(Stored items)

_ _ _

(** * View-graph construction and pose-graph initialisation of dbarf

    A shallow embedding of the combinatorial core of the repository:

    - [dbarf/utils/union_find.py]    : the size-bounded union-find,
    - [dbarf/geometry/track.py]      : the track builder and its text file,
    - [dbarf/pose_util.py]           : edge classification, view-graph
                                       construction and MST propagation,
    - [dbarf/data_loaders/data_utils.py] : nearby-view selection.

    Python exceptions are values of [exn]; a computation that may raise or
    recurse returns an [outcome].  Recursion of the source that is not
    structural takes a [fuel] argument, and the theorems give a bound on the
    fuel above which [OutOfFuel] is never the answer. *)

From Stdlib Require Import ZArith Ascii Floats.SpecFloat DecimalString DecimalZ DecimalPos.
From stdpp Require Import gmap strings list fin_maps sorting.

(** ** Exceptions and outcomes *)

Inductive exn : Type :=
  | KeyError | IndexError | AssertionError | TypeError
  | ZeroDivisionError | ValueError | OverflowError | NetworkXError.

Inductive outcome (A : Type) : Type :=
  | Ret (a : A)
  | Raise (e : exn)
  | OutOfFuel.
Arguments Ret {A} a.
Arguments Raise {A} e.
Arguments OutOfFuel {A}.

#[global] Instance outcome_ret : MRet outcome := @Ret.
#[global] Instance outcome_bind : MBind outcome := λ A B f m,
  match m with
  | Ret a => f a
  | Raise e => Raise e
  | OutOfFuel => OutOfFuel
  end.

Definition is_Ret {A} (o : outcome A) : Prop := ∃ a, o = Ret a.

(** [l[i]] on a Python list, for a non-negative index. *)
Definition list_get {A} (l : list A) (i : nat) : outcome A :=
  match l !! i with
  | Some a => Ret a
  | None => Raise IndexError
  end.

(** [l[i] = a] on a Python list, for a non-negative index. *)
Definition list_set {A} (l : list A) (i : nat) (a : A) : outcome (list A) :=
  if decide (i < length l) then Ret (<[i := a]> l) else Raise IndexError.

(** [d[k]] on a Python dict held as a finite map. *)
Definition map_get `{Countable K} {V} (d : gmap K V) (k : K) : outcome V :=
  match d !! k with
  | Some v => Ret v
  | None => Raise KeyError
  end.

(** ** Insertion-ordered dictionaries

  Python dicts iterate in insertion order; where that order is observable
  (the order of the lines of a track file, the order in which assertions are
  tried) the dict is an association list with unique keys. *)

Module OrdDict.
Section ord_dict.
Context {K V : Type} `{EqDecision K}.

_ _ _

» **Aim of the task**: Please retype the top of the data exactly, down to and including the line that holds "(** ** Insertion-ordered dictionaries", and nothing further.

» **Answer box**:
(** * View-graph construction and pose-graph initialisation of dbarf

    A shallow embedding of the combinatorial core of the repository:

    - [dbarf/utils/union_find.py]    : the size-bounded union-find,
    - [dbarf/geometry/track.py]      : the track builder and its text file,
    - [dbarf/pose_util.py]           : edge classification, view-graph
                                       construction and MST propagation,
    - [dbarf/data_loaders/data_utils.py] : nearby-view selection.

    Python exceptions are values of [exn]; a computation that may raise or
    recurse returns an [outcome].  Recursion of the source that is not
    structural takes a [fuel] argument, and the theorems give a bound on the
    fuel above which [OutOfFuel] is never the answer. *)

From Stdlib Require Import ZArith Ascii Floats.SpecFloat DecimalString DecimalZ DecimalPos.
From stdpp Require Import gmap strings list fin_maps sorting.

(** ** Exceptions and outcomes *)

Inductive exn : Type :=
  | KeyError | IndexError | AssertionError | TypeError
  | ZeroDivisionError | ValueError | OverflowError | NetworkXError.

Inductive outcome (A : Type) : Type :=
  | Ret (a : A)
  | Raise (e : exn)
  | OutOfFuel.
Arguments Ret {A} a.
Arguments Raise {A} e.
Arguments OutOfFuel {A}.

#[global] Instance outcome_ret : MRet outcome := @Ret.
#[global] Instance outcome_bind : MBind outcome := λ A B f m,
  match m with
  | Ret a => f a
  | Raise e => Raise e
  | OutOfFuel => OutOfFuel
  end.

Definition is_Ret {A} (o : outcome A) : Prop := ∃ a, o = Ret a.

(** [l[i]] on a Python list, for a non-negative index. *)
Definition list_get {A} (l : list A) (i : nat) : outcome A :=
  match l !! i with
  | Some a => Ret a
  | None => Raise IndexError
  end.

(** [l[i] = a] on a Python list, for a non-negative index. *)
Definition list_set {A} (l : list A) (i : nat) (a : A) : outcome (list A) :=
  if decide (i < length l) then Ret (<[i := a]> l) else Raise IndexError.

(** [d[k]] on a Python dict held as a finite map. *)
Definition map_get `{Countable K} {V} (d : gmap K V) (k : K) : outcome V :=
  match d !! k with
  | Some v => Ret v
  | None => Raise KeyError
  end.

(** ** Insertion-ordered dictionaries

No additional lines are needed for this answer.